#### What to do:
Start at the line with "apply bind_Ok in Hrep" in the records below, stop at the line with "<-]). rewrite mine_loop_candidate in Hr.", and return every line in that span exactly, the two end lines included.

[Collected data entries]
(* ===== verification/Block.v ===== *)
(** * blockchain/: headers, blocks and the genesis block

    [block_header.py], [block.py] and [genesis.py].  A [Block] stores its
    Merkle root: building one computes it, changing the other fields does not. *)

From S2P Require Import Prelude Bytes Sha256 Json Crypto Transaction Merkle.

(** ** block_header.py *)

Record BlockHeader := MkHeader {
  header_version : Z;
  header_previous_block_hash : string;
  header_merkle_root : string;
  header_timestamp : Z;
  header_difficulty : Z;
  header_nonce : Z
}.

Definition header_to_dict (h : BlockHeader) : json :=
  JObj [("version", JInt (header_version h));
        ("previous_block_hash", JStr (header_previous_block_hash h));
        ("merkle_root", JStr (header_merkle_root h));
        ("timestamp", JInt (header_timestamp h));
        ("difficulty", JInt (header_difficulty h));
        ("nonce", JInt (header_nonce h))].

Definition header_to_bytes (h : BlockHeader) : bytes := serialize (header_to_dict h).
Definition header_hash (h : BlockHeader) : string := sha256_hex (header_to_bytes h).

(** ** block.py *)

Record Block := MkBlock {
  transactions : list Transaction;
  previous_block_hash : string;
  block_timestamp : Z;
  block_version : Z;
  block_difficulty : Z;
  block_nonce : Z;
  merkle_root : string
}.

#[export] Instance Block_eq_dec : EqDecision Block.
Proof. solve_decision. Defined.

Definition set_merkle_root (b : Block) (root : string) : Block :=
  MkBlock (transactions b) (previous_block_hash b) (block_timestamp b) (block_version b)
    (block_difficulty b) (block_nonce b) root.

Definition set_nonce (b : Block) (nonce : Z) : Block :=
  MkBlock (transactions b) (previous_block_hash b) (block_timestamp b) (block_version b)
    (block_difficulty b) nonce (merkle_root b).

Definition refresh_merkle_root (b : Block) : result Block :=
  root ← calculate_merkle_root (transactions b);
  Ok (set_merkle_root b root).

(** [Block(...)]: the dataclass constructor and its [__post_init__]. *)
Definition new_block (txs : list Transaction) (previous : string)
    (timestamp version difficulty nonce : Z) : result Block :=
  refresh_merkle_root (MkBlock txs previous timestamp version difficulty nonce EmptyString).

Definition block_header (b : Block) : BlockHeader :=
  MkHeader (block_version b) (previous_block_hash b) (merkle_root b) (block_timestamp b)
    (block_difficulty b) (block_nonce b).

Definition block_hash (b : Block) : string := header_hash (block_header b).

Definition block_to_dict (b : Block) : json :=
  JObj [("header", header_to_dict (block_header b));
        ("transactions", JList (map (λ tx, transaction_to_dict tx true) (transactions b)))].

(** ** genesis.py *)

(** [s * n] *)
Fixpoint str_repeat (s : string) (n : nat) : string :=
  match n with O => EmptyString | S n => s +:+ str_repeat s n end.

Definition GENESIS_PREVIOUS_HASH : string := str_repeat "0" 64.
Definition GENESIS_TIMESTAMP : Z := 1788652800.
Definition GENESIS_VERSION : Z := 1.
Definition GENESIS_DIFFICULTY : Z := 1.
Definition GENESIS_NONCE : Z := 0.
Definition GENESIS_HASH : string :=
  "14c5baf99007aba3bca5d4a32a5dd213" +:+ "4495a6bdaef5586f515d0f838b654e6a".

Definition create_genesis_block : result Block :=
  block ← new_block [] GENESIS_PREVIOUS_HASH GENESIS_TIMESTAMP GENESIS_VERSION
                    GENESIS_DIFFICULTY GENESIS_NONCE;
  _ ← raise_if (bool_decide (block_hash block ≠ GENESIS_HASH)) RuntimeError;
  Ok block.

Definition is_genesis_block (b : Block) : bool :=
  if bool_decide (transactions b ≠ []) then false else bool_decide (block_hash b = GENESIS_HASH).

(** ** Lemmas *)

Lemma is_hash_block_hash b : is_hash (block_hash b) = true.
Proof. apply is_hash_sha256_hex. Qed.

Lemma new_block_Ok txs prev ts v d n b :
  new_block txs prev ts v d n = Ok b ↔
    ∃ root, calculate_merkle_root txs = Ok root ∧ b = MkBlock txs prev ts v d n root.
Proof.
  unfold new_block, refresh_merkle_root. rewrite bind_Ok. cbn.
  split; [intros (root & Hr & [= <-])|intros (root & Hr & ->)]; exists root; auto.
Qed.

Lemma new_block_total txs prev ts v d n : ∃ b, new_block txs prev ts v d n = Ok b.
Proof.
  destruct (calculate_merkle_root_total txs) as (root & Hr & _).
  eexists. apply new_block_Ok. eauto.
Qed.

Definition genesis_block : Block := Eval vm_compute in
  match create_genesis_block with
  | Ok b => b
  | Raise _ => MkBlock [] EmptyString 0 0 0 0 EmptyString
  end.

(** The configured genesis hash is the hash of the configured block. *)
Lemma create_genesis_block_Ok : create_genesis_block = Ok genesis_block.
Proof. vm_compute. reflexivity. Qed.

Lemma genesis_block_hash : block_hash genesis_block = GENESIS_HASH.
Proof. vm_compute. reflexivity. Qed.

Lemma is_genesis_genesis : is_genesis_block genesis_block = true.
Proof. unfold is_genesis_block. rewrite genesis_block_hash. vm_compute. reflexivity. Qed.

...

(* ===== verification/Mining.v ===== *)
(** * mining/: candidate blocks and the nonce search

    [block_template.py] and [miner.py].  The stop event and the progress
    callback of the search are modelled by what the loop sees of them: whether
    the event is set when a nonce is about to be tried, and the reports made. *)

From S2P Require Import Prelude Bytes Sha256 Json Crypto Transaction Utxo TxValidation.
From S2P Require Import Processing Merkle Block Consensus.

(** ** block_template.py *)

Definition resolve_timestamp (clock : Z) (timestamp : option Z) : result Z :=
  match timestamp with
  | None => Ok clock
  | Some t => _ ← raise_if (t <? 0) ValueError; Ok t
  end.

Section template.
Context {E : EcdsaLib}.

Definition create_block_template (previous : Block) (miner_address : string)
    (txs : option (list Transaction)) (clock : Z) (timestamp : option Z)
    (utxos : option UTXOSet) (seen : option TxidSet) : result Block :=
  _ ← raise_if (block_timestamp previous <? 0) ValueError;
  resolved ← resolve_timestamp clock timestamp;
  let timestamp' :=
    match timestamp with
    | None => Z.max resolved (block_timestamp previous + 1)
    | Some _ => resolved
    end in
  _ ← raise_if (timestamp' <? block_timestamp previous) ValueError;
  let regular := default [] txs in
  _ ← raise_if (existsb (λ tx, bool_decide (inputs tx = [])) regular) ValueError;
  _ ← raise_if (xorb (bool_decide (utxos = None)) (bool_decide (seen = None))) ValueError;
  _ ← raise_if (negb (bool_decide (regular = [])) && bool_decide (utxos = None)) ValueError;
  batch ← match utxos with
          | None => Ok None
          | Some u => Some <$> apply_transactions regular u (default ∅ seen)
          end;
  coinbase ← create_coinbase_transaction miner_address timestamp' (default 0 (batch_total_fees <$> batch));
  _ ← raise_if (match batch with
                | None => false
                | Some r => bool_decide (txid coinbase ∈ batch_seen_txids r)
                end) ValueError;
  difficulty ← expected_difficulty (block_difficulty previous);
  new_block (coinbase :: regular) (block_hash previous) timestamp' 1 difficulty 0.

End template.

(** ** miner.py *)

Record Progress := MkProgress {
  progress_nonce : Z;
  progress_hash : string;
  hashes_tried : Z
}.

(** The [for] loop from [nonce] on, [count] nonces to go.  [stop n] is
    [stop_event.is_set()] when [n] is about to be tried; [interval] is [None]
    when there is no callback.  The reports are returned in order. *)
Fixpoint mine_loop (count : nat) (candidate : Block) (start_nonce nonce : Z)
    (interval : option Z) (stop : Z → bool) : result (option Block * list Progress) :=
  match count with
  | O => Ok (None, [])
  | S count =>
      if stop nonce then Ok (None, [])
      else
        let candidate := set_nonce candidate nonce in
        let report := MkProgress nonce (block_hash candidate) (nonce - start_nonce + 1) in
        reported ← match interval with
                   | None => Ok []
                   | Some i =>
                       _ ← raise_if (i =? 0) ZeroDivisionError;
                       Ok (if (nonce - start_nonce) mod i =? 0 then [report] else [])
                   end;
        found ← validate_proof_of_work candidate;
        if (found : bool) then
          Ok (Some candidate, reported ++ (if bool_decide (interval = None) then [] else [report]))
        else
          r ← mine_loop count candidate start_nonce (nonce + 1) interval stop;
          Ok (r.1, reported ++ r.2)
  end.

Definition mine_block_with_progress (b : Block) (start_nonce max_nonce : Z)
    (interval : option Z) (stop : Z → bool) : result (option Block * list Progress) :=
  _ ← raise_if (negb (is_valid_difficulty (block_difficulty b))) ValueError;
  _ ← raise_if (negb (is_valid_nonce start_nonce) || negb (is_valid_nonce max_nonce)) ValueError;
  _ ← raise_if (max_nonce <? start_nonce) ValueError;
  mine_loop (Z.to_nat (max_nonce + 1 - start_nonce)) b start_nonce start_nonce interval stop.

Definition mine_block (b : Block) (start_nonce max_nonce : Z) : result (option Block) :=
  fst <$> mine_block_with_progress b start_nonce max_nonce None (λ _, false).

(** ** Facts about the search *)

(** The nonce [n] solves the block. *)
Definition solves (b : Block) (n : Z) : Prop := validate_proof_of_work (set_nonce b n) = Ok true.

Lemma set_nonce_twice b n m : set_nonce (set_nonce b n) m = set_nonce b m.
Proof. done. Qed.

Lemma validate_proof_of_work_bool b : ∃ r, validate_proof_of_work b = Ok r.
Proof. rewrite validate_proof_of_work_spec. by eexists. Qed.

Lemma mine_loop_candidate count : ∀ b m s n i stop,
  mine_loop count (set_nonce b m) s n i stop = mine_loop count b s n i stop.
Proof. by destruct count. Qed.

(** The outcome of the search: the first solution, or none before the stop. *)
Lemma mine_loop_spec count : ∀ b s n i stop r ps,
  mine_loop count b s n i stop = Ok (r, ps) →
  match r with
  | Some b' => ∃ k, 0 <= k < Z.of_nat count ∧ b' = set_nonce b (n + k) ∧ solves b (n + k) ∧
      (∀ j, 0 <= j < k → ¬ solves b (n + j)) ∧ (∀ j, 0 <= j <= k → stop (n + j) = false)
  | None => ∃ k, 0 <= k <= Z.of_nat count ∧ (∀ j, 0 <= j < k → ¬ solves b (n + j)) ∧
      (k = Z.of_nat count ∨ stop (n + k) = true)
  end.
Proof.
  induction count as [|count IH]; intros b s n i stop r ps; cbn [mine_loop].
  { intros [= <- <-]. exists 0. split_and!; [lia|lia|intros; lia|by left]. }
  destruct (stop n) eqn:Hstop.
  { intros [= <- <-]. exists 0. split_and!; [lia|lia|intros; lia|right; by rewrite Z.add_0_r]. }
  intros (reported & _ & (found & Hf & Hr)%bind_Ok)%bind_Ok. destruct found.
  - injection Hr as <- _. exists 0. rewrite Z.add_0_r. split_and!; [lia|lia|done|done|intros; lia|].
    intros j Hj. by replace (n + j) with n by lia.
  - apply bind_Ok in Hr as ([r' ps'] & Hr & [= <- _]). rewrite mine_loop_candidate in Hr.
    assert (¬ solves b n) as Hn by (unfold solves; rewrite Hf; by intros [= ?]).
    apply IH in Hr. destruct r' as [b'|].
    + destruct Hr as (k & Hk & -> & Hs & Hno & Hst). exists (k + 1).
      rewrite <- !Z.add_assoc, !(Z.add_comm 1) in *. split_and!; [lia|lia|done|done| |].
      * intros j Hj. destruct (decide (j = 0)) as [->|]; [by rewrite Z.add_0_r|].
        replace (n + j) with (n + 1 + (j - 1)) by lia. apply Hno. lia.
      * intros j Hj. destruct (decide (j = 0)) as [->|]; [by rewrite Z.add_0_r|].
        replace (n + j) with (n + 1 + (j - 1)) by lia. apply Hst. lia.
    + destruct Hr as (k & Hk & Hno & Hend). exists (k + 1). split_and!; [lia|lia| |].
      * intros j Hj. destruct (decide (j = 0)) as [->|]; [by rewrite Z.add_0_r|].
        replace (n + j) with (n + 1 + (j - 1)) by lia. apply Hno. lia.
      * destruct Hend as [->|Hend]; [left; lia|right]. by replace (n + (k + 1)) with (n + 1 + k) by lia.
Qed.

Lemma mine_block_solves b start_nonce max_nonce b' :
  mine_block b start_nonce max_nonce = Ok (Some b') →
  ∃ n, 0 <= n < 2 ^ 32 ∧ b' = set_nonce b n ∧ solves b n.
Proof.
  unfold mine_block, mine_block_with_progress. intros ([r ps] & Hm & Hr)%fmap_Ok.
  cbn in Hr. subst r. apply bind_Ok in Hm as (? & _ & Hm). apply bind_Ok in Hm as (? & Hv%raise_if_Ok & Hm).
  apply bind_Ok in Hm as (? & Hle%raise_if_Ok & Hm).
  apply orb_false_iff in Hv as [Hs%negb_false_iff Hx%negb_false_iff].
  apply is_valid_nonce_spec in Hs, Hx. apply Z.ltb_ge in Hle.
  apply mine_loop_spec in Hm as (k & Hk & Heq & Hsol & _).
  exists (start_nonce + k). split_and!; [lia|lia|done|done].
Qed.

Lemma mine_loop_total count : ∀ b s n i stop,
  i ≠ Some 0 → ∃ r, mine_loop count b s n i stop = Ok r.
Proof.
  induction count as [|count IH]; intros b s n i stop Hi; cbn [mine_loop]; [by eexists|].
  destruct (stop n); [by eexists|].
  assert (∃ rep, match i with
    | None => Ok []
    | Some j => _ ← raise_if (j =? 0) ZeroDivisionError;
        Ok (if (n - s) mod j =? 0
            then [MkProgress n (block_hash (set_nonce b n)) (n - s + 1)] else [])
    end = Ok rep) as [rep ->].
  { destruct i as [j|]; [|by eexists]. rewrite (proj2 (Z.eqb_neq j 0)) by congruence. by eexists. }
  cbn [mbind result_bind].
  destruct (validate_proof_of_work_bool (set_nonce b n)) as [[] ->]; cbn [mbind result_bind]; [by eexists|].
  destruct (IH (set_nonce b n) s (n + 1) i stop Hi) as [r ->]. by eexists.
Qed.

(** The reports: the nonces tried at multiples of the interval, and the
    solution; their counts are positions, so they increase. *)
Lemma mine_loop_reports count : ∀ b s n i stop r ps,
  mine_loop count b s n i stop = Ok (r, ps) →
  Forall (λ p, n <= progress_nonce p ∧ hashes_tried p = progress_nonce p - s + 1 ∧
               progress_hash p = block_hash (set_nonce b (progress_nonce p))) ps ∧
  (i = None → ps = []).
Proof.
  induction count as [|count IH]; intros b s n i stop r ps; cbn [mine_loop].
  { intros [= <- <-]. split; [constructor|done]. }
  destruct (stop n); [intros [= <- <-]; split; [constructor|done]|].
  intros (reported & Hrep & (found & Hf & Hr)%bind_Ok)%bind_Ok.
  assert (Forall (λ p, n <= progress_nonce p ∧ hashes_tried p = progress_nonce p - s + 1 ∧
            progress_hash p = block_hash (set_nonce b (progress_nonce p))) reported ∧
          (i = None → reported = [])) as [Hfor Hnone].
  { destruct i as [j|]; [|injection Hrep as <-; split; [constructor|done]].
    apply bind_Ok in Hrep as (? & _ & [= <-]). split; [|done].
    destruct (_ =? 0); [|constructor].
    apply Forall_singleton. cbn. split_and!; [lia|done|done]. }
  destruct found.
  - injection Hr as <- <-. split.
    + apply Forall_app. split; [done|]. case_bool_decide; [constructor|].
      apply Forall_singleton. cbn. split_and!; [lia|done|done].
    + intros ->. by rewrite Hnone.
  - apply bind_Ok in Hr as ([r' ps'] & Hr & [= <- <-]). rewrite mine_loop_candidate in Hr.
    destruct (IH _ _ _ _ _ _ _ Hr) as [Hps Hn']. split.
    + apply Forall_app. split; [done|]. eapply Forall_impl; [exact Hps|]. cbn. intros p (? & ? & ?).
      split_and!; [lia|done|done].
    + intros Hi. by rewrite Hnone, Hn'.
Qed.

#### Response for this exercise:
    apply bind_Ok in Hrep as (? & _ & [= <-]). split; [|done].
    destruct (_ =? 0); [|constructor].
    apply Forall_singleton. cbn. split_and!; [lia|done|done]. }
  destruct found.
  - injection Hr as <- <-. split.
    + apply Forall_app. split; [done|]. case_bool_decide; [constructor|].
      apply Forall_singleton. cbn. split_and!; [lia|done|done].
    + intros ->. by rewrite Hnone.
  - apply bind_Ok in Hr as ([r' ps'] & Hr & [= <- <-]). rewrite mine_loop_candidate in Hr.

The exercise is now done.